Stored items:
• • •

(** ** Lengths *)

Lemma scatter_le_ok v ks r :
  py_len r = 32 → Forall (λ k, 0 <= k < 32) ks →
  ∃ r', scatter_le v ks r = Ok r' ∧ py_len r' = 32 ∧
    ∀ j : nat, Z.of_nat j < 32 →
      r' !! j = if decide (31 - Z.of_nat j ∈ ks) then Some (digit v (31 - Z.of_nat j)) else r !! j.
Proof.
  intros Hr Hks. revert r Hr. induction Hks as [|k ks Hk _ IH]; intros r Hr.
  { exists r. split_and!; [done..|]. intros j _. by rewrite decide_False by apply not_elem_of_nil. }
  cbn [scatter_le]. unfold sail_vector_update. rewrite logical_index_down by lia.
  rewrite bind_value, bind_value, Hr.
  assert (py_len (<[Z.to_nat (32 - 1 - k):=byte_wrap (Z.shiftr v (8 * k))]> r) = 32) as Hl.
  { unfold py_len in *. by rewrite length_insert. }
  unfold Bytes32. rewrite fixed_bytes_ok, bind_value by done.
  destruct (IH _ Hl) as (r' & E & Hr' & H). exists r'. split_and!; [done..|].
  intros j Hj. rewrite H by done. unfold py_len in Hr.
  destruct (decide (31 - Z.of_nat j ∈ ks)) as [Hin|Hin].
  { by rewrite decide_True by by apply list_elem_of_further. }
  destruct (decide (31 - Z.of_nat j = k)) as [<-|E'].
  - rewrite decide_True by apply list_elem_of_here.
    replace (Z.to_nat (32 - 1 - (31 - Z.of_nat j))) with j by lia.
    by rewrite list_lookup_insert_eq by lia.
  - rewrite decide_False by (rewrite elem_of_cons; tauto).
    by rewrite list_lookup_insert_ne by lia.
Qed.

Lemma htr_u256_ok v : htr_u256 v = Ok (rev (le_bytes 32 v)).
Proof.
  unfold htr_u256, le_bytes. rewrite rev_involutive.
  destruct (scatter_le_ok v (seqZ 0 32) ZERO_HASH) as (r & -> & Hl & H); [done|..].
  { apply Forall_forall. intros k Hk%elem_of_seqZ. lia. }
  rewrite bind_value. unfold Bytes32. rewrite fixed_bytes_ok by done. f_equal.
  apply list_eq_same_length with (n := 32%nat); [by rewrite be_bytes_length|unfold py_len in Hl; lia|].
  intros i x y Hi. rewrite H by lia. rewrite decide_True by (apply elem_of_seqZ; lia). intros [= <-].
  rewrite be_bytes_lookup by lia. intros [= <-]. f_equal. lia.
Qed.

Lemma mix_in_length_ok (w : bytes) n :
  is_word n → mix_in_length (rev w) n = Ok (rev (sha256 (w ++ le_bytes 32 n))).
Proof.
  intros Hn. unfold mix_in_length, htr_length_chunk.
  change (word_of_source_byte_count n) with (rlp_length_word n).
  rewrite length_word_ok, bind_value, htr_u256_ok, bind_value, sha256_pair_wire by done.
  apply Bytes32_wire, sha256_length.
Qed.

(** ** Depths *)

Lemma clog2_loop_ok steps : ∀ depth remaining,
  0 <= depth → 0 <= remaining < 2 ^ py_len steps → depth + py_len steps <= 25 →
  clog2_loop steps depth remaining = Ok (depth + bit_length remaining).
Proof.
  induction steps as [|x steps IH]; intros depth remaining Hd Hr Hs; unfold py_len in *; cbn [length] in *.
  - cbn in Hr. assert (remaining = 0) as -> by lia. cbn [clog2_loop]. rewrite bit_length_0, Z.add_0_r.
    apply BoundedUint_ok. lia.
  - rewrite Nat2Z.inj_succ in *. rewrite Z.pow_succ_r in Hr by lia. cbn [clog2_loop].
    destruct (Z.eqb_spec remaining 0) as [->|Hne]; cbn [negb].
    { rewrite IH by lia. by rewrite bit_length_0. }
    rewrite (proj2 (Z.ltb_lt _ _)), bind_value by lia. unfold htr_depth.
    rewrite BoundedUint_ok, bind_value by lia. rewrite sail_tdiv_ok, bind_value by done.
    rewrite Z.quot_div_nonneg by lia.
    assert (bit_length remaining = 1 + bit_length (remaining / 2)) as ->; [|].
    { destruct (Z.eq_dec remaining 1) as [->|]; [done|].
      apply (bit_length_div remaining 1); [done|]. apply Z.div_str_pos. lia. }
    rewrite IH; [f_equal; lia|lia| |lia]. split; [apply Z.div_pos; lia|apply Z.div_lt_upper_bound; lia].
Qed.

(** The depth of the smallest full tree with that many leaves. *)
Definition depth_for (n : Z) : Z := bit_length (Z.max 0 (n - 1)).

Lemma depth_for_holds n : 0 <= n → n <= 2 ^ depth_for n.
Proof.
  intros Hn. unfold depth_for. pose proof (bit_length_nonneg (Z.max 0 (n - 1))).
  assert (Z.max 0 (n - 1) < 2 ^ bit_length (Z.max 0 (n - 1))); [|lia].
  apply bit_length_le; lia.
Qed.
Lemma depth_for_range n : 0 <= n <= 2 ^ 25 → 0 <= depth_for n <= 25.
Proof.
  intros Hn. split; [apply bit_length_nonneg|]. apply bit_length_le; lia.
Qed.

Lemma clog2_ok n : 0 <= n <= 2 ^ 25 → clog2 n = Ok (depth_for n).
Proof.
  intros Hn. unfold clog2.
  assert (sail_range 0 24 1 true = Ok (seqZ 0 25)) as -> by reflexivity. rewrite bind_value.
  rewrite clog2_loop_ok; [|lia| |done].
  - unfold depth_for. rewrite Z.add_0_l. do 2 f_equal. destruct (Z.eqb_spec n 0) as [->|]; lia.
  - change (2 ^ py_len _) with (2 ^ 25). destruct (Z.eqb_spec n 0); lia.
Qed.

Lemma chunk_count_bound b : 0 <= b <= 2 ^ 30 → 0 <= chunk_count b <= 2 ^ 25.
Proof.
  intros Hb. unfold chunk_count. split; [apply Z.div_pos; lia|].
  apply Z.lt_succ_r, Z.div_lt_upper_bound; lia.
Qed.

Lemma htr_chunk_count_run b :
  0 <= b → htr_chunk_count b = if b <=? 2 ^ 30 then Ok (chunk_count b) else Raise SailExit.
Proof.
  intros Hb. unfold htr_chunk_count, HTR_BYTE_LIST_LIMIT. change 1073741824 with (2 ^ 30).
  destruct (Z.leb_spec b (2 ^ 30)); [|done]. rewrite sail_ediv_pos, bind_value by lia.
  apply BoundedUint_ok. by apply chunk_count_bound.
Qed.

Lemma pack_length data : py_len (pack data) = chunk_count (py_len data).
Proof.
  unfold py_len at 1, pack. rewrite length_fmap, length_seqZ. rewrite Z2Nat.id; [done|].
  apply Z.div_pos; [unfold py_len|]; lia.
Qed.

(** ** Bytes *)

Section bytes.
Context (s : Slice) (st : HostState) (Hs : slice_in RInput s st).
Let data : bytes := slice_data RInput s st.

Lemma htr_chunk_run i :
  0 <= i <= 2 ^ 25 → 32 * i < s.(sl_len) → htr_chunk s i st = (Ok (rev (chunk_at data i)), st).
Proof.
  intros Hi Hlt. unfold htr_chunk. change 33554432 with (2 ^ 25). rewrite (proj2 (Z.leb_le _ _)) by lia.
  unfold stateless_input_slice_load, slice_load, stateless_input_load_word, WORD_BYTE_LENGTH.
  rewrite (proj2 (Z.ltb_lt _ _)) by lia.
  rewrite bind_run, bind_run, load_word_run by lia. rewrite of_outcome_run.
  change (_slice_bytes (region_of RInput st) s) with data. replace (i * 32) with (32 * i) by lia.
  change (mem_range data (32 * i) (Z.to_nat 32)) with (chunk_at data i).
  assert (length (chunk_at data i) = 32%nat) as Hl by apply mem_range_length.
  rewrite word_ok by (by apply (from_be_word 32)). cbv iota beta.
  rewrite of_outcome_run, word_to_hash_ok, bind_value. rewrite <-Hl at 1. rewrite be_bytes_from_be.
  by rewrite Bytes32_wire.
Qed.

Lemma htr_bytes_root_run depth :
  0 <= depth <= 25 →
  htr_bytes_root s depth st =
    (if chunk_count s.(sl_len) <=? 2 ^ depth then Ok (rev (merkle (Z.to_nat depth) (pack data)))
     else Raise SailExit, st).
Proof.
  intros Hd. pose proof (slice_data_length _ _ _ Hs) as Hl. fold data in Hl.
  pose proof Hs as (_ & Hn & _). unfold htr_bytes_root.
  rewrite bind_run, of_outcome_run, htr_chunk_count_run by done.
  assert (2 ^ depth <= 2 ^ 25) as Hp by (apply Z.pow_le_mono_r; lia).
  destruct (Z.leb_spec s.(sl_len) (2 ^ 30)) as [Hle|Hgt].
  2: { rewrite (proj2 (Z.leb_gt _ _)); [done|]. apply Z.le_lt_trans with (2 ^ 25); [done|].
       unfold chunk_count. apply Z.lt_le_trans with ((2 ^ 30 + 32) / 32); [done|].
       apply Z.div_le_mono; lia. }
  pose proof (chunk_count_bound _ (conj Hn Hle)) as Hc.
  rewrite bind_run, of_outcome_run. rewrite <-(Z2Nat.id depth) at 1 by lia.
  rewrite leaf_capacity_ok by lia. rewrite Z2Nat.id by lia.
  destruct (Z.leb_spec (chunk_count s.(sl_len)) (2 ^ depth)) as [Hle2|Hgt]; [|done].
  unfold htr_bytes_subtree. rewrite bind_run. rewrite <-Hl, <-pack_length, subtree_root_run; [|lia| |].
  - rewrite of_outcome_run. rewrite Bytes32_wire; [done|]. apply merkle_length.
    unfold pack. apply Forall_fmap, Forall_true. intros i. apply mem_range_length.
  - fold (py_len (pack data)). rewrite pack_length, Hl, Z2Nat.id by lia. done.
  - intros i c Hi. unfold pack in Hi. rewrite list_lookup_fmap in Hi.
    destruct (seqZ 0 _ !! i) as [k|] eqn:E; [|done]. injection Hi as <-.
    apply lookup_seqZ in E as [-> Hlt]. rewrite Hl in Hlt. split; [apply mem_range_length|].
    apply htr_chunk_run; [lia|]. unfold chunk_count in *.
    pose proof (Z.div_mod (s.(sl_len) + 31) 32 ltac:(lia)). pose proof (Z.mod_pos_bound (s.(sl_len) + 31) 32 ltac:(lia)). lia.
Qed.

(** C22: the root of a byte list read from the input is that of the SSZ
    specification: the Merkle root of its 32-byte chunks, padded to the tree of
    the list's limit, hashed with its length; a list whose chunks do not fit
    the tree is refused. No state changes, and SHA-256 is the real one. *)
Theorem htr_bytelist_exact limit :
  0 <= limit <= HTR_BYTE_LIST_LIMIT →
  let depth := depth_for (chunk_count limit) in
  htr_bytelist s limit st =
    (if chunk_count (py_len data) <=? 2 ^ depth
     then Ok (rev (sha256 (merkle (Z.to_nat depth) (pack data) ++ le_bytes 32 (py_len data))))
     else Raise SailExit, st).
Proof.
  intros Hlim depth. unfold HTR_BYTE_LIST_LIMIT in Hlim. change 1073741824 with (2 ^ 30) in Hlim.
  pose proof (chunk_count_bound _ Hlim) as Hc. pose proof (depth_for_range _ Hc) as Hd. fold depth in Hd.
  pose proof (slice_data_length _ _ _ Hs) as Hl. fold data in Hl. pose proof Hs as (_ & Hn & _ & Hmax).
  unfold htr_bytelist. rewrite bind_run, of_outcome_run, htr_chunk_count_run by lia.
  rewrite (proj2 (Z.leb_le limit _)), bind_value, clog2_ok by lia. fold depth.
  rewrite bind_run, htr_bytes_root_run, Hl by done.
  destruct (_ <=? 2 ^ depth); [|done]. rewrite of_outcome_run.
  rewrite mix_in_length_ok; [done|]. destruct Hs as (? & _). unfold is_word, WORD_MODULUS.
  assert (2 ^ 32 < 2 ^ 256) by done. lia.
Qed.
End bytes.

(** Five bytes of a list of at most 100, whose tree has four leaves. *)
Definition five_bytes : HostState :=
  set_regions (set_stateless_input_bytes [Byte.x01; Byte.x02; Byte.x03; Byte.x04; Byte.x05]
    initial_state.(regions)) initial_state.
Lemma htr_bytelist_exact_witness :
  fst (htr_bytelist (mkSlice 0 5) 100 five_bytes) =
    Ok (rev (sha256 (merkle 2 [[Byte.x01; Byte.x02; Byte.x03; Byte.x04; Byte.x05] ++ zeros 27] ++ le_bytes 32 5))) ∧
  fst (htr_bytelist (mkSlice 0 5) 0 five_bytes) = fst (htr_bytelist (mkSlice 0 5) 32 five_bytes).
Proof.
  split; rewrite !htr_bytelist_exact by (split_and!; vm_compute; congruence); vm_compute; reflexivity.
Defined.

• • •

AIM OF THE EXERCISE: Identify every line above with the string "leaves" in it. Copy those lines.

ANSWER TO THE PROBLEM:
(** The depth of the smallest full tree with that many leaves. *)
(** Five bytes of a list of at most 100, whose tree has four leaves. *)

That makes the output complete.